(** X17: choosing the cut points spawns nothing.  For every object given
    as keyframes, [optimal_cut_points] either returns after printing one
    line, or raises a [TypeError], [KeyError] or [OverflowError] having
    printed nothing; it never raises the [ValueError] of [min] on an empty
    sequence.  So [find_optimal_cut_points] spawns one process in all, the
    keyframe inspection. *)
Theorem optimal_cut_points_effects (keyframes : pyobj)
    (desired_start desired_end tolerance : float) (h : list event) :
  let run := optimal_cut_points keyframes desired_start desired_end
               tolerance h in
  spawned (snd run) = spawned h /\
  match fst run with
  | Ok _ => exists msg, snd run = h ++ [Printed msg]
  | Raise e => selection_error e /\ snd run = h
  end /\
  forall (env : Env) (self : TrimXProcessor) (video_path : string),
    spawned (snd (find_optimal_cut_points env self video_path desired_start
                    desired_end tolerance h))
    = spawned h ++ [keyframes_command self video_path].
Proof.
  assert (Hbody : forall keyframes0 h0,
    let run := optimal_cut_points keyframes0 desired_start desired_end
                 tolerance h0 in
    spawned (snd run) = spawned h0 /\
    match fst run with
    | Ok _ => exists msg, snd run = h0 ++ [Printed msg]
    | Raise e => selection_error e /\ snd run = h0
    end).
  { intros keyframes0 h0. cbv zeta.
    destruct (optimal_cut_points_cases keyframes0 desired_start desired_end
                tolerance)
      as [(_ & Hsame)|[(items & ks & vs & xs & ke & ve & xe & _ & _ &
                        _ & _ & _ & Hmoved)|(e & He & Hraise)]].
    - rewrite Hsame. cbn [fst snd]. rewrite spawned_app. cbn.
      rewrite app_nil_r. eauto.
    - cbv zeta in Hmoved. rewrite Hmoved. cbn [fst snd].
      rewrite spawned_app. cbn. rewrite app_nil_r.
      unfold optimal_message. eauto.
    - rewrite Hraise. cbn [fst snd]. auto. }
  cbv zeta. split; [apply Hbody|]. split; [apply Hbody|].
  intros env self video_path.
  unfold find_optimal_cut_points, bind.
  rewrite analyze_keyframes_run. cbv zeta.
  destruct (spawn env _ _ true) as [rc out err|].
  - destruct (rc =? 0)%Z.
    + destruct (json_loads env out) as [[| | | | | |fields]|]; cbn [snd];
        try (rewrite !spawned_app; cbn; rewrite app_nil_r; reflexivity).
      destruct (Hbody (field_or fields "keyframes" (PyList []))
                  ((h ++ [Printed [Lit "Analyzing keyframes: ";
                                   Lit video_path]]) ++
                   [Ran (keyframes_command self video_path) true]))
        as (Hspawned & _).
      cbv zeta in Hspawned. rewrite Hspawned, !spawned_app. cbn.
      rewrite app_nil_r. reflexivity.
    + cbn [snd]. rewrite !spawned_app. cbn. rewrite app_nil_r. reflexivity.
  - cbn [snd]. rewrite !spawned_app. cbn. rewrite app_nil_r. reflexivity.
Qed.

(** The scan of [min] over records with numeric timestamps keeps the first
    nearest one; [timestamps] pairs each record's timestamp as it is in the
    document with the float it stands for. *)
Lemma min_scan_first_nearest_numeric (desired : float) (items : list pyobj) :
  forall (timestamps : list (pyobj * float)),
    Forall2 (fun k vx => numeric_timestamp k (fst vx) (snd vx)) items
      timestamps ->
    Forall (fun vx => is_nan (distance desired (snd vx)) = false) timestamps ->
    forall (seen_before seen_after : list (pyobj * float)) (k0 : pyobj)
           (vx0 : pyobj * float) (h : list event),
      numeric_timestamp k0 (fst vx0) (snd vx0) ->
      is_nan (distance desired (snd vx0)) = false ->
      first_nearest desired (map snd seen_before) (snd vx0)
        (map snd seen_after) ->
      exists k before vx after,
        min_scan (timestamp_distance desired) items k0
          (distance desired (snd vx0)) h
        = (Ok k, h) /\
        numeric_timestamp k (fst vx) (snd vx) /\
        seen_before ++ vx0 :: seen_after ++ timestamps = before ++ vx :: after /\
        first_nearest desired (map snd before) (snd vx) (map snd after).
Proof.
  induction items as [|k1 items IH]; intros timestamps Htyped Hnum;
    inversion Htyped as [|? vx1 ? timestamps' Hk1 Hrest]; subst;
    intros seen_before seen_after k0 vx0 h Hk0 Hnum0 (Hbefore & Hafter).
  - exists k0, seen_before, vx0, seen_after. cbn. unfold ret.
    rewrite app_nil_r. repeat split; assumption.
  - apply Forall_cons_iff in Hnum as (Hnum1 & Hnum).
    destruct (numeric_distance_of desired k1 (fst vx1) (snd vx1) Hk1)
      as (Hkey1 & _).
    cbn [min_scan]. unfold bind at 1.
    rewrite timestamp_distance_pure, Hkey1.
    destruct (distance desired (snd vx1) <? distance desired (snd vx0))%float
      eqn:Hlt.
    + destruct (IH timestamps' Hrest Hnum (seen_before ++ vx0 :: seen_after)
                  [] k1 vx1 h Hk1 Hnum1)
        as (k & before & vx & after & Hrun & Hk & Hsplit & Hnear).
      { split; [|constructor].
        rewrite map_app. apply Forall_app. split; [|constructor].
        - eapply Forall_impl; [|exact Hbefore]. cbn. intros u Hu.
          eapply ltb_leb_trans; [exact Hlt | apply ltb_leb; exact Hu].
        - exact Hlt.
        - eapply Forall_impl; [|exact Hafter]. cbn. intros u Hu.
          eapply ltb_leb_trans; [exact Hlt | exact Hu]. }
      exists k, before, vx, after. repeat split; try assumption;
        try apply Hnear.
      rewrite <- Hsplit, <- !app_assoc. reflexivity.
    + destruct (IH timestamps' Hrest Hnum seen_before (seen_after ++ [vx1])
                  k0 vx0 h Hk0 Hnum0)
        as (k & before & vx & after & Hrun & Hk & Hsplit & Hnear).
      { split; [exact Hbefore|].
        rewrite map_app. apply Forall_app. split; [exact Hafter|].
        constructor; [|constructor].
        apply ltb_false_leb; assumption. }
      exists k, before, vx, after. repeat split; try assumption;
        try apply Hnear.
      rewrite <- Hsplit, <- !app_assoc. reflexivity.
Qed.

Lemma py_min_first_nearest_numeric (desired : float) (ks : list pyobj)
    (timestamps : list (pyobj * float)) (h : list event) :
  ks <> [] ->
  Forall2 (fun k vx => numeric_timestamp k (fst vx) (snd vx)) ks timestamps ->
  Forall (fun vx => is_finite (snd vx) = true) timestamps ->
  is_finite desired = true ->
  exists k before vx after,
    py_min (PyList ks) (timestamp_distance desired) h = (Ok k, h) /\
    numeric_timestamp k (fst vx) (snd vx) /\
    timestamps = before ++ vx :: after /\
    first_nearest desired (map snd before) (snd vx) (map snd after).
Proof.
  intros Hne Htyped Hfinite Hdesired.
  assert (Hnum : Forall (fun vx => is_nan (distance desired (snd vx)) = false)
                   timestamps).
  { eapply Forall_impl; [|exact Hfinite]. intros vx Hvx.
    apply finite_distance_number; assumption. }
  destruct Htyped as [|k0 vx0 ks timestamps Hk0 Hrest]; [contradiction|].
  apply Forall_cons_iff in Hnum as (Hnum0 & Hnum).
  destruct (numeric_distance_of desired k0 (fst vx0) (snd vx0) Hk0)
    as (Hkey0 & _).
  cbv beta iota delta [py_min bind lift py_iter].
  rewrite timestamp_distance_pure, Hkey0.
  destruct (min_scan_first_nearest_numeric desired ks timestamps Hrest Hnum
              [] [] k0 vx0 h Hk0 Hnum0)
    as (k & before & vx & after & Hrun & Hk & Hsplit & Hnear).
  { split; constructor. }
  exists k, before, vx, after. auto.
Qed.

(** X18: timestamps that are JSON integers or booleans take part in the
    choice by the float they convert to, and come back as they are in the
    document.  On a non-empty list of records with numeric timestamps
    (finite, for finite desired times), each boundary is the timestamp of
    the first nearest keyframe, unconverted, when its distance is at most
    the tolerance, and the desired time otherwise. *)
Theorem optimal_cut_points_nearest_numeric
    (ks : list pyobj) (timestamps : list (pyobj * float))
    (desired_start desired_end tolerance : float) (h : list event) :
  ks <> [] ->
  Forall2 (fun k vx => numeric_timestamp k (fst vx) (snd vx)) ks timestamps ->
  Forall (fun vx => is_finite (snd vx) = true) timestamps ->
  is_finite desired_start = true ->
  is_finite desired_end = true ->
  exists before_start at_start after_start before_end at_end after_end,
    timestamps = before_start ++ at_start :: after_start /\
    first_nearest desired_start (map snd before_start) (snd at_start)
      (map snd after_start) /\
    timestamps = before_end ++ at_end :: after_end /\
    first_nearest desired_end (map snd before_end) (snd at_end)
      (map snd after_end) /\
    fst (optimal_cut_points (PyList ks) desired_start desired_end tolerance h)
    = Ok (if (distance desired_start (snd at_start) <=? tolerance)%float
          then fst at_start else PyFloat desired_start,
          if (distance desired_end (snd at_end) <=? tolerance)%float
          then fst at_end else PyFloat desired_end).
Proof.
  intros Hne Htyped Hfinite Hstart Hend.
  destruct (py_min_first_nearest_numeric desired_start ks timestamps h Hne
              Htyped Hfinite Hstart)
    as (ks_ & before_s & vx_s & after_s & Hmin_s & Hks & Hsplit_s & Hnear_s).
  destruct (py_min_first_nearest_numeric desired_end ks timestamps h Hne
              Htyped Hfinite Hend)
    as (ke & before_e & vx_e & after_e & Hmin_e & Hke & Hsplit_e & Hnear_e).
  exists before_s, vx_s, after_s, before_e, vx_e, after_e.
  repeat (split; [assumption|]).
  destruct (numeric_distance_of desired_start ks_ _ _ Hks) as (Hds & Hgs).
  destruct (numeric_distance_of desired_end ke _ _ Hke) as (Hde & Hge).
  unfold optimal_cut_points.
  destruct ks as [|k ks]; [contradiction|]. cbn [truthy negb].
  unfold bind at 1. rewrite Hmin_s.
  unfold bind at 1. rewrite Hmin_e.
  unfold bind at 1. rewrite timestamp_distance_pure, Hds.
  unfold bind at 1.
  destruct (distance desired_start (snd vx_s) <=? tolerance)%float;
    unfold lift, ret, bind at 1; rewrite ?Hgs;
    rewrite timestamp_distance_pure, Hde; unfold bind at 1;
    destruct (distance desired_end (snd vx_e) <=? tolerance)%float;
    rewrite ?Hge; reflexivity.
Qed.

****************

The number alone is the answer: work out how many lines in the data contain "eauto".

2